DATA SHOWN
-----

(** For the policy view a cache with a flow entry and no policy entry,
    for the flow view a cache with a policy entry and no flow entry. *)
Lemma cache_clear_post_idempotent_witness :
  let w := world_of empty_database sample_cache false in
  let wp := world_of empty_database flow_only_cache false in
  let wf := world_of empty_database policy_only_cache false in
  let policy_post := PolicyCacheClearView_post fieldless_form empty_request in
  let flow_post := FlowCacheClearView_post fieldless_form empty_request in
  (cache wp !! "flow_login" = Some "plan")
  ∧ (cache wf !! "policy_1" = Some "pass")
  ∧ cache (after policy_post (after policy_post w)) = cache (after policy_post w)
  ∧ cache (after flow_post (after flow_post w)) = cache (after flow_post w)
  ∧ cache (after policy_post wp) = cache wp
  ∧ cache (after flow_post wf) = cache wf.
Proof.
  intros w wp wf policy_post flow_post.
  split; [by vm_compute|]. split; [by vm_compute|].
  apply (cache_clear_post_idempotent fieldless_form fieldless_form
           empty_request empty_request w wp wf).
  - intros k Hk. unfold wp, world_of, flow_only_cache, version_only_cache.
    cbn [cache].
    destruct (decide (k = "flow_login")) as [->|Hflow]; [discriminate Hk|].
    destruct (decide (k = "passbook_latest_version")) as [->|Hversion];
      [discriminate Hk|].
    rewrite lookup_insert_ne by congruence.
    apply lookup_singleton_ne. congruence.
  - intros k Hk. unfold wf, world_of, policy_only_cache, version_only_cache.
    cbn [cache].
    destruct (decide (k = "policy_1")) as [->|Hpolicy]; [discriminate Hk|].
    destruct (decide (k = "passbook_latest_version")) as [->|Hversion];
      [discriminate Hk|].
    rewrite lookup_insert_ne by congruence.
    apply lookup_singleton_ne. congruence.
Defined.

(** A cache with a version, and a cache whose version entry is empty. *)
Lemma get_latest_version_spec_witness :
  let w := world_of empty_database sample_cache false in
  let w' := world_of empty_database empty_version_cache false in
  let latest := get_latest_version sample_parse sample_version sample_key in
  (cache w !! sample_key = Some "0.10.1")
  ∧ (cache w' !! sample_key = Some "")
  ∧ (result latest w = sample_parse "0.10.1" ∧ after latest w = w)
  ∧ (result latest w' = sample_parse sample_version
     ∧ after latest w'
       = if settings_DEBUG w' then w' else add_task update_latest_version w').
Proof.
  intros w w' latest.
  split; [by vm_compute|]. split; [by vm_compute|].
  apply (get_latest_version_spec sample_parse sample_version sample_key
           w w' "0.10.1").
  - by vm_compute.
  - discriminate.
  - right. by vm_compute.
Defined.

(** ** Where the code differs *)

(** C3. With an empty string under the version key there is an entry,
    yet the view returns the project's own version and enqueues the
    version check. *)
Lemma get_latest_version_empty_entry_counterexample :
  let w := world_of empty_database empty_version_cache false in
  let latest := get_latest_version sample_parse sample_version sample_key in
  cache w !! sample_key = Some ""
  ∧ result latest w = sample_parse sample_version
  ∧ result latest w ≠ sample_parse ""
  ∧ celery w = []
  ∧ celery (after latest w) = [update_latest_version].
Proof. by vm_compute. Qed.

(** C4. A policy without bindings that validates a prompt stage is not
    counted. *)
Lemma policies_without_binding_prompt_stage_counterexample :
  let w := world_of prompt_policy_database ∅ true in
  result (get_context_data sample_parse sample_version sample_key ∅) w
    !! "policies_without_binding" = Some (CInt 0)
  ∧ length (filter (λ p, ¬ bound (db w) p) (Policy_objects (db w))) = 1.
Proof. by vm_compute. Qed.

(** C6. With an empty string under the version key the cached version is
    there, [DEBUG] is off, and the overview enqueues the version check. *)
Lemma get_context_data_empty_entry_counterexample :
  let w := world_of empty_database empty_version_cache false in
  let w' := after (get_context_data sample_parse sample_version sample_key ∅) w in
  cache w !! sample_key = Some ""
  ∧ settings_DEBUG w = false
  ∧ celery w = []
  ∧ celery w' = [update_latest_version].
Proof. by vm_compute. Qed.

(** * Further properties *)

(** ** The statistics as a whole *)

Lemma named_application_Some (e : EventRow) (a : string) :
  named_application e = Some a ↔ authorizes a e.
Proof.
  unfold named_application, authorizes.
  rewrite <-KeyTextTransform_Some.
  destruct (decide (action e = AUTHORIZE_APPLICATION)) as [Ha|Ha]; [tauto|].
  split; [discriminate | by intros [? _]].
Qed.

Lemma elem_of_authorized_applications (d : Database) (a : string) :
  a ∈ authorized_applications d ↔ ∃ e, e ∈ Event_objects d ∧ authorizes a e.
Proof.
  unfold authorized_applications.
  rewrite elem_of_list_to_set, list_elem_of_omap.
  split; intros (e & He & Ha); exists e; split; try done;
    by apply named_application_Some.
Qed.

Lemma remove_dups_fmap_Some {A} `{EqDecision A} (l : list A) :
  remove_dups (Some <$> l) = Some <$> remove_dups l.
Proof.
  induction l as [|x l IH]; [done|]. cbn.
  destruct (decide_rel elem_of (Some x) (Some <$> l)) as [Hin|Hin];
    destruct (decide_rel elem_of x l) as [Hin'|Hin']; cbn; rewrite ?IH; try done.
  - exfalso. apply Hin'. apply list_elem_of_fmap in Hin as (y & [= ->] & Hy). done.
  - exfalso. apply Hin. by apply list_elem_of_fmap_2.
Qed.

Lemma length_remove_dups {A} `{EqDecision A} (l : list A) :
  length (remove_dups l) ≤ length l.
Proof.
  induction l as [|x l IH]; [done|]. cbn.
  destruct (decide_rel elem_of x l); cbn; lia.
Qed.

Lemma length_omap_le {A B} (f : A → option B) (l : list A) :
  length (omap f l) ≤ length l.
Proof.
  induction l as [|x l IH]; [done|]. cbn. destruct (f x); cbn; lia.
Qed.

-----

GOAL OF THE EXERCISE
Reproduce the material while keeping each line exactly as it was written.

RESPONSE TO THIS EXERCISE
(** For the policy view a cache with a flow entry and no policy entry,
    for the flow view a cache with a policy entry and no flow entry. *)
Lemma cache_clear_post_idempotent_witness :
  let w := world_of empty_database sample_cache false in
  let wp := world_of empty_database flow_only_cache false in
  let wf := world_of empty_database policy_only_cache false in
  let policy_post := PolicyCacheClearView_post fieldless_form empty_request in
  let flow_post := FlowCacheClearView_post fieldless_form empty_request in
  (cache wp !! "flow_login" = Some "plan")
  ∧ (cache wf !! "policy_1" = Some "pass")
  ∧ cache (after policy_post (after policy_post w)) = cache (after policy_post w)
  ∧ cache (after flow_post (after flow_post w)) = cache (after flow_post w)
  ∧ cache (after policy_post wp) = cache wp
  ∧ cache (after flow_post wf) = cache wf.
Proof.
  intros w wp wf policy_post flow_post.
  split; [by vm_compute|]. split; [by vm_compute|].
  apply (cache_clear_post_idempotent fieldless_form fieldless_form
           empty_request empty_request w wp wf).
  - intros k Hk. unfold wp, world_of, flow_only_cache, version_only_cache.
    cbn [cache].
    destruct (decide (k = "flow_login")) as [->|Hflow]; [discriminate Hk|].
    destruct (decide (k = "passbook_latest_version")) as [->|Hversion];
      [discriminate Hk|].
    rewrite lookup_insert_ne by congruence.
    apply lookup_singleton_ne. congruence.
  - intros k Hk. unfold wf, world_of, policy_only_cache, version_only_cache.
    cbn [cache].
    destruct (decide (k = "policy_1")) as [->|Hpolicy]; [discriminate Hk|].
    destruct (decide (k = "passbook_latest_version")) as [->|Hversion];
      [discriminate Hk|].
    rewrite lookup_insert_ne by congruence.
    apply lookup_singleton_ne. congruence.
Defined.

(** A cache with a version, and a cache whose version entry is empty. *)
Lemma get_latest_version_spec_witness :
  let w := world_of empty_database sample_cache false in
  let w' := world_of empty_database empty_version_cache false in
  let latest := get_latest_version sample_parse sample_version sample_key in
  (cache w !! sample_key = Some "0.10.1")
  ∧ (cache w' !! sample_key = Some "")
  ∧ (result latest w = sample_parse "0.10.1" ∧ after latest w = w)
  ∧ (result latest w' = sample_parse sample_version
     ∧ after latest w'
       = if settings_DEBUG w' then w' else add_task update_latest_version w').
Proof.
  intros w w' latest.
  split; [by vm_compute|]. split; [by vm_compute|].
  apply (get_latest_version_spec sample_parse sample_version sample_key
           w w' "0.10.1").
  - by vm_compute.
  - discriminate.
  - right. by vm_compute.
Defined.

(** ** Where the code differs *)

(** C3. With an empty string under the version key there is an entry,
    yet the view returns the project's own version and enqueues the
    version check. *)
Lemma get_latest_version_empty_entry_counterexample :
  let w := world_of empty_database empty_version_cache false in
  let latest := get_latest_version sample_parse sample_version sample_key in
  cache w !! sample_key = Some ""
  ∧ result latest w = sample_parse sample_version
  ∧ result latest w ≠ sample_parse ""
  ∧ celery w = []
  ∧ celery (after latest w) = [update_latest_version].
Proof. by vm_compute. Qed.

(** C4. A policy without bindings that validates a prompt stage is not
    counted. *)
Lemma policies_without_binding_prompt_stage_counterexample :
  let w := world_of prompt_policy_database ∅ true in
  result (get_context_data sample_parse sample_version sample_key ∅) w
    !! "policies_without_binding" = Some (CInt 0)
  ∧ length (filter (λ p, ¬ bound (db w) p) (Policy_objects (db w))) = 1.
Proof. by vm_compute. Qed.

(** C6. With an empty string under the version key the cached version is
    there, [DEBUG] is off, and the overview enqueues the version check. *)
Lemma get_context_data_empty_entry_counterexample :
  let w := world_of empty_database empty_version_cache false in
  let w' := after (get_context_data sample_parse sample_version sample_key ∅) w in
  cache w !! sample_key = Some ""
  ∧ settings_DEBUG w = false
  ∧ celery w = []
  ∧ celery w' = [update_latest_version].
Proof. by vm_compute. Qed.

(** * Further properties *)

(** ** The statistics as a whole *)

Lemma named_application_Some (e : EventRow) (a : string) :
  named_application e = Some a ↔ authorizes a e.
Proof.
  unfold named_application, authorizes.
  rewrite <-KeyTextTransform_Some.
  destruct (decide (action e = AUTHORIZE_APPLICATION)) as [Ha|Ha]; [tauto|].
  split; [discriminate | by intros [? _]].
Qed.

Lemma elem_of_authorized_applications (d : Database) (a : string) :
  a ∈ authorized_applications d ↔ ∃ e, e ∈ Event_objects d ∧ authorizes a e.
Proof.
  unfold authorized_applications.
  rewrite elem_of_list_to_set, list_elem_of_omap.
  split; intros (e & He & Ha); exists e; split; try done;
    by apply named_application_Some.
Qed.

Lemma remove_dups_fmap_Some {A} `{EqDecision A} (l : list A) :
  remove_dups (Some <$> l) = Some <$> remove_dups l.
Proof.
  induction l as [|x l IH]; [done|]. cbn.
  destruct (decide_rel elem_of (Some x) (Some <$> l)) as [Hin|Hin];
    destruct (decide_rel elem_of x l) as [Hin'|Hin']; cbn; rewrite ?IH; try done.
  - exfalso. apply Hin'. apply list_elem_of_fmap in Hin as (y & [= ->] & Hy). done.
  - exfalso. apply Hin. by apply list_elem_of_fmap_2.
Qed.

Lemma length_remove_dups {A} `{EqDecision A} (l : list A) :
  length (remove_dups l) ≤ length l.
Proof.
  induction l as [|x l IH]; [done|]. cbn.
  destruct (decide_rel elem_of x l); cbn; lia.
Qed.

Lemma length_omap_le {A B} (f : A → option B) (l : list A) :
  length (omap f l) ≤ length l.
Proof.
  induction l as [|x l IH]; [done|]. cbn. destruct (f x); cbn; lia.
Qed.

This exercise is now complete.